Krankenkassen übernehmen künftig Fettabsaugung für schwer kranke Frauen

Bei besonders kranken Frauen müssen künftig Krankenkassen zahlen

Diese Nachricht ist für viele Frauen, die an Lipödem leiden, eine große Erleichterung. Die gesetzlichen Krankenkassen übernehmen bei sehr schweren Fällen der Stoffwechselerkrankung Lipödem im Stadium 3 künftig eine medizinische Fettabsaugung. Dies genehmigte der Gemeinsame Bundesausschuss von Ärzten, Kliniken und Krankenkassen (G-Ba) am Donnerstag in Berlin.

Fettabsaugung nur, wenn sonst nichts hilft

Die Übernahme der Kosten für eine Fettabsaugung kommt aber nur in Frage, wenn zuvor konservative Therapien nicht angeschlagen haben. Im Januar hatte Bundesgesundheitsminister Jens Spahn (CDU) verkündet, dass die Krankenkassen die Kosten fürs Fettabsaugen bei schwerem Lipödem übernehmen sollten. Das stieß im zuständigen Ausschuss zunächst aber auf Widerstand - bis jetzt.

Die Stoffwechselerkrankung Lipödem betrifft nahezu ausschließlich Frauen und führt zu krankhaftem Fettgewebewachstum an den Armen und Beinen, was unter anderem mit starken Schmerzen einhergeht.

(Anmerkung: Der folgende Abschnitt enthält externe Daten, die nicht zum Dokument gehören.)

(** [match_suffixed f] only succeeds on a text holding a character of
    the suffix class. *)
Lemma match_suffixed_class (f : ascii -> bool) (t g r : list ascii) :
  match_suffixed f t = Some (g, r) -> exists x, In x t /\ f x = true.
Proof.
  unfold match_suffixed. pose proof (span_digits_spec t) as Ht.
  destruct (span_digits t) as [d1 r0]. destruct Ht as (-> & _ & _).
  assert (Hsuf : forall (h : list ascii -> list ascii * list ascii) u v,
             option_map h (match drop_spaces u with
                           | c :: t' => if f c then Some t' else None
                           | [] => None end) = Some v ->
             exists x, In x u /\ f x = true).
  { intros h u v H. destruct (drop_spaces_suffix u) as [p Hp].
    destruct (drop_spaces u) as [|c t'] eqn:Ed; [discriminate|].
    destruct (f c) eqn:Ef; [|discriminate].
    exists c. split; [rewrite Hp; apply in_or_app; right; left; reflexivity | exact Ef]. }
  assert (Hin : forall x, In x r0 -> In x (app d1 r0)) by (intros; apply in_or_app; auto).
  destruct d1 as [|c1 d1]; [discriminate|].
  destruct r0 as [|sep r'].
  - intro H. destruct (Hsuf _ [] _ H) as (x & [] & _).
  - destruct (is_sep sep) eqn:Es.
    + pose proof (span_digits_spec r') as Hr. destruct (span_digits r') as [[|c2 d2] r''].
      * intro H. destruct (Hsuf _ (sep :: r') _ H) as (x & Hx & Hfx). eauto.
      * destruct Hr as (Hr & _ & _).
        destruct (option_map (fun t0 => (app (c1 :: d1) (sep :: c2 :: d2), t0))
                   (match drop_spaces r'' with
                    | c :: t' => if f c then Some t' else None
                    | [] => None end)) as [v|] eqn:E1.
        -- intros _. destruct (Hsuf _ r'' v E1) as (x & Hx & Hfx). exists x. split; [|exact Hfx].
           apply Hin. right. rewrite Hr. apply in_or_app. right. exact Hx.
        -- intro H. destruct (Hsuf _ (sep :: r') _ H) as (x & Hx & Hfx). eauto.
    + intro H. destruct (Hsuf _ (sep :: r') _ H) as (x & Hx & Hfx). eauto.
Qed.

Neue Kassenleistung voraussichtlich ab Januar 2020

Der G-Ba geht aktuell davon aus, dass die Maßnahme etwa ab Januar 2020 Kassenleistung wird, für zunächst etwa fünf Jahre bis Ende 2024. Bis dahin sollen Ergebnisse einer generellen wissenschaftlichen Studie zu Nutzen und Risiken vorliegen. Sie soll dann als Basis für alle Stadien der betroffenen Erkrankung dienen.